Volunteer Mentors Needed for Emporia Youth
Emporia Youth Mentoring has formed a new partnership with Brothers Big Sisters of the Flint Hills that will allow the school-based mentoring program to continue for students for years to come.
Emporia Public Schools has reached out to Big Brothers Big Sisters to take over management of the program in 2015-16. During 2014-15, Emporia Youth Mentoring and Big Brothers Big Sisters will work together to recruit and train volunteer mentors and match them with students who have asked to meet with an adult mentor on a regular basis.
“The Emporia School District believes in the value that mentoring provides for students. Therefore we are committed to finding a way to continue our efforts,” said Heather Wagner, Student and Family Resources specialist for the school district. “The positive influence of a mentor makes a profound difference in the lives of our students.”
Wagner and Andrea Landgren, BBBS executive director, will work together to assure a smooth transition and a successful future for the school-based mentoring program. “The opportunities for adults to make a difference in students’ lives will not change,” Wagner said.
Landgren believes the program is a good fit for her organization, which also pairs adults with youth.
“I’m thrilled knowing local youth will continue to have mentors, that support system we all desire and an extra person in their life to count on,” Landgren said. “We couldn’t be more proud to partner with Emporia Youth Mentoring and USD 253 to better the future of these awesome students. These organizations work with students daily and we are honored they are putting their trust in us to continue this important role.”
Students in the program and their adult mentors have been notified of the transition and have been invited to continue under the BBBS guidelines. During 2013-14 Emporia Youth Mentoring had 529 students in the program and 121 volunteer mentors.
Delores Heins, manager of the Emporia Capitol Federal branch, has been a volunteer mentor in the program since it started as Youth Friends. She started meeting an hour a week with Nydia Bonner when she was a kindergarten student at Logan Avenue Elementary. When Nydia moved to Emporia Middle School last year, she wanted Heins to continue visiting once a week.

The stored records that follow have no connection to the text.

Lemma step_made s k o : inv s → allowed k o s →
  ∃ rc out s', exec k o s = Some (rc, out, s') ∧ inv s' ∧ spec k o (always_ok (fs_mem (vfs s))) (view s) (locks s) rc out (view s') (locks s').
Proof.
  intros HI HA. unfold allowed in HA. destruct o as [zName mok| | | |n off|z off|n| |c arg|off n|]; cbn [exec spec].
  1: { destruct (open_made s k zName mok HI HA) as (rc & fo & fs' & -> & H). cbn [mbind option_bind]. destruct fo as [f|]; do 3 eexists; (split; [done|]).
       - destruct H as (-> & He & HI' & HV). split; [exact HI'|]. right. split; [done|]. split; [|exact HV]. unfold locks. cbn [files]. rewrite fmap_insert. cbn [fst]. by rewrite He.
       - destruct H as (-> & HI' & -> & H1 & H2). split; [exact HI'|]. by left. }
  all: destruct HA as (f & nm & Hk & HA); rewrite Hk; cbn [mbind option_bind].
  all: destruct (content (vfs s) (pStore f)) as [d lim] eqn:Ec; assert (HV : view s !! k = Some (nm, (d, lim))) by (unfold view; rewrite lookup_fmap, Hk; cbn [fmap option_fmap option_map fst snd]; by rewrite Ec).
  all: assert (HK : locks s !! k = Some (eLock f)) by (unfold locks; by rewrite lookup_fmap, Hk).
  - destruct (close_made s k f nm HI Hk HA) as (fs' & -> & HI' & HV'). cbn [mbind option_bind]. do 3 eexists. split; [done|]. split; [exact HI'|]. exists nm, d, lim, (eLock f).
    split_and!; try done. unfold locks. cbn [files]. by rewrite fmap_delete.
  - destruct (memdbLock_made s k f nm lck HI Hk) as (rc & f' & p & r & w & Hp & Es & EL & HI' & Hrc); [apply HA..|]. pose proof (lock_code s k f nm lck _ _ _ HI Hk (proj1 HA) (proj2 HA) EL) as Hcode.
    rewrite EL. cbn [mbind option_bind]. do 3 eexists. split; [done|]. split; [exact HI'|]. exists nm, d, lim, (eLock f). split; [done|]. split; [done|]. split; [by eapply view_locks|].
    unfold locks. cbn [files]. rewrite fmap_insert. cbn [fst]. destruct Hrc as [(-> & ->)|(-> & ->)].
    + right. split; [done|]. split; [done|]. intros HC. by apply Hcode in HC.
    + left. split; [done|]. split; [by apply insert_id|]. by apply Hcode.
  - destruct (memdbUnlock_made s k f nm lck HI Hk HA) as (f' & p & r & w & Hp & Es & He & -> & HI'). cbn [mbind option_bind]. do 3 eexists. split; [done|]. split; [exact HI'|]. exists nm, d, lim, (eLock f).
    split; [done|]. split; [done|]. split; [done|]. split; [by eapply view_locks|]. unfold locks. cbn [files]. rewrite fmap_insert. cbn [fst]. by rewrite He.
  - rewrite (read_made s k f nm n off HI Hk) by apply HA. cbn [mbind option_bind]. rewrite Ec. cbn [fst]. do 3 eexists. split; [done|]. split; [done|]. exists nm, d, lim, (eLock f). by split_and!.
  - destruct (write_made s k f nm z off HI Hk HA) as (rc & fs' & -> & HI' & HW). cbn [mbind option_bind]. rewrite Ec in HW. cbn [fst snd] in HW. do 3 eexists. split; [done|]. split; [exact HI'|]. exists nm, d, lim, (eLock f). by split_and!.
  - destruct (truncate_made s k f nm n HI Hk HA) as (rc & fs' & -> & HI' & HW). cbn [mbind option_bind]. rewrite Ec in HW. cbn [fst snd] in HW. do 3 eexists. split; [done|]. split; [exact HI'|]. exists nm, d, lim, (eLock f). by split_and!.
  - destruct (iv_file _ HI _ _ _ Hk) as (_ & p & Hp & _). unfold memdbFileSize. rewrite Hp. cbn [mbind option_bind]. do 3 eexists. split; [done|]. split; [done|]. exists nm, d, lim, (eLock f). split_and!; try done.
    pose proof (iv_store _ HI _ _ Hp) as [H1 H2 _ _ _ _ _ _ _]. unfold content in Ec. rewrite Hp in Ec. injection Ec as <- _. unfold store_bytes. rewrite length_take. f_equal. lia.
  - destruct (control_made s k f nm c arg HI Hk) as (rc & x & fs' & -> & HI' & HW). cbn [mbind option_bind]. rewrite Ec in HW. cbn [fst snd] in HW. do 3 eexists. split; [done|]. split; [exact HI'|]. exists nm, d, lim, (eLock f). split_and!; try done.
    destruct (c =? SQLITE_FCNTL_SIZE_LIMIT); destruct HW as (-> & -> & ->); done.
  - rewrite (fetch_made s k f nm off n HI Hk). cbn [mbind option_bind]. do 3 eexists. split; [done|]. split; [by destruct s|]. exists nm, d, lim, (eLock f). by split_and!.
  - destruct (unfetch_made s k f nm HI Hk) as (fs' & -> & HI' & HV'). cbn [mbind option_bind]. do 3 eexists. split; [done|]. split; [exact HI'|]. exists nm, d, lim, (eLock f). by split_and!.
Qed.

Lemma inv_init o : inv (Sys (mkFS ∅ None (Mem o 0)) ∅).
Proof.
  split; cbn [vfs files stores apMemStore fs_mem live default from_option].
  - intros k f nm. by rewrite lookup_empty.
  - intros l p. by rewrite lookup_empty.
  - intros l l' p p' n. by rewrite lookup_empty.
  - split; [apply NoDup_nil; done|]. by intros l ?%elem_of_nil.
  - done.
Qed.

Lemma reachable_inv s : reachable s → inv s.
Proof. induction 1 as [o|s k o rc out s' _ IH HA HE]; [apply inv_init|]. destruct (step_made s k o IH HA) as (rc' & out' & s2 & E & HI & _). congruence. Qed.

(** C23: whatever the connections did before, an operation that a connection may do runs to its end, its accesses in bounds, and it does what the specification
    says: a name that is in use gives its bytes and their limit, another name an empty file; a read gives the bytes that are there and zeros after them; a write
    overwrites them, with zeros in a gap, for all files with the name, and fails, changing nothing, only above the limit or without memory; a lock is refused
    exactly if a file with the same name has one that conflicts; and so on for every operation, failures of the allocator included. *)
Theorem memdb_refines s k o : reachable s → allowed k o s →
  ∃ rc out s', exec k o s = Some (rc, out, s') ∧ spec k o (always_ok (fs_mem (vfs s))) (view s) (locks s) rc out (view s') (locks s').
Proof.
  intros HR HA. destruct (step_made s k o (reachable_inv _ HR) HA) as (rc & out & s' & HE & _ & HS). by exists rc, out, s'.
Qed.

(** C24: in every state that the connections can reach, two files on one store do not both have a reserved lock or more, and beside an exclusive lock there is
    none; a store is there exactly as long as a file on it is open; once all are closed no block of a store is left, at most the array for the shared ones. *)
Theorem memdb_locks s : reachable s →
  (∀ j k f g nm nm', files s !! j = Some (f, nm) → files s !! k = Some (g, nm') → j ≠ k → pStore f = pStore g → SQLITE_LOCK_RESERVED ≤ eLock f →
     eLock g ≤ SQLITE_LOCK_SHARED ∧ (eLock f = SQLITE_LOCK_EXCLUSIVE → eLock g = SQLITE_LOCK_NONE)) ∧
  (∀ l, is_Some (stores (vfs s) !! l) ↔ ∃ k f nm, files s !! k = Some (f, nm) ∧ pStore f = l) ∧
  (files s = ∅ → stores (vfs s) = ∅ ∧ 0 ≤ live (fs_mem (vfs s)) ≤ 1).
Proof.
  intros HR. pose proof (reachable_inv s HR) as HI. assert (Hlive : ∀ l, is_Some (stores (vfs s) !! l) ↔ ∃ k f nm, files s !! k = Some (f, nm) ∧ pStore f = l).
  { intros l. split.
    - intros (p & Hp). pose proof (so_users _ _ _ _ (iv_store _ HI _ _ Hp)) as Hu. destruct (count_some (on l) (files s)) as (k & [f nm] & Hk & Hon); [destruct (zFName p); lia|]. by exists k, f, nm.
    - intros (k & f & nm & Hk & <-). destruct (iv_file _ HI _ _ _ Hk) as (_ & p & Hp & _). by exists p. }
  split; [|split; [exact Hlive|]].
  - intros j k f g nm nm' Hj Hk Hne E Hf. destruct (iv_file _ HI _ _ _ Hj) as (_ & p & Hp & _). destruct (iv_file _ HI _ _ _ Hk) as (Hg & _). destruct (iv_store _ HI _ _ Hp) as [_ _ _ _ H5 H6 H7 H8 _].
    unfold SQLITE_LOCK_RESERVED, SQLITE_LOCK_SHARED, SQLITE_LOCK_NONE, SQLITE_LOCK_EXCLUSIVE in *. split.
    + apply Z.nlt_ge. intros Hlt. assert (Hlk : locked (pStore f) 2 (g, nm')) by (split; cbn; [done|lia]). pose proof (count_both _ _ _ _ _ _ 2 Hj Hf Hk Hlk Hne). lia.
    + intros He. destruct (Z.eq_dec (eLock g) 0) as [|Hg0]; [done|]. assert (Hlk : locked (pStore f) 1 (g, nm')) by (split; cbn; [done|lia]).
      pose proof (count_both _ _ _ _ _ _ 1 Hj ltac:(lia) Hk Hlk Hne). rewrite (H8 j (f, nm) Hj) in H5; [lia|]. split; cbn; [done|lia].
  - intros HF. assert (HS : stores (vfs s) = ∅).
    { apply map_eq. intros l. rewrite lookup_empty. apply eq_None_not_Some. intros Hl. apply Hlive in Hl as (k & f & nm & Hk & _). by rewrite HF in Hk. }
    split; [done|]. pose proof (iv_live _ HI) as Hlv. rewrite HS in Hlv. change (total ∅) with 0 in Hlv. destruct (apMemStore (vfs s)); lia.
Qed.
End sys.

“Then she asked, ‘what about when I go to college,’ and I said, of course, I will be there for you as long as you need me,” Heins said. “I’m somebody else she can talk to. I more or less am there to listen and that’s important to her.”
Nydia, now a seventh grader at EMS, looks forward to having lunch with Heins once a week. “I like that there is an adult that likes spending time with me,” Nydia said. “We just talk and I enjoy hanging out with her. She’s very fun.”
Nydia plans to remain in the mentoring program under BBBS. In fact, she hopes to eventually become a mentor herself and she wants to explore becoming a “big sister” for a younger student through the organization.
Heins encourages employees to serve as mentors and Capitol Federal allows them paid time off during the work day to meet with students. Four Capitol Federal employees are serving as mentors and all plan to continue as the program moves under the Big Brothers Big Sisters umbrella, she said.
“I encourage people to get involved with these young students. So many kids need someone to talk to, someone who cares about them,” she said. “One hour a week is not a big deal. The time commitment is one hour a week with a student.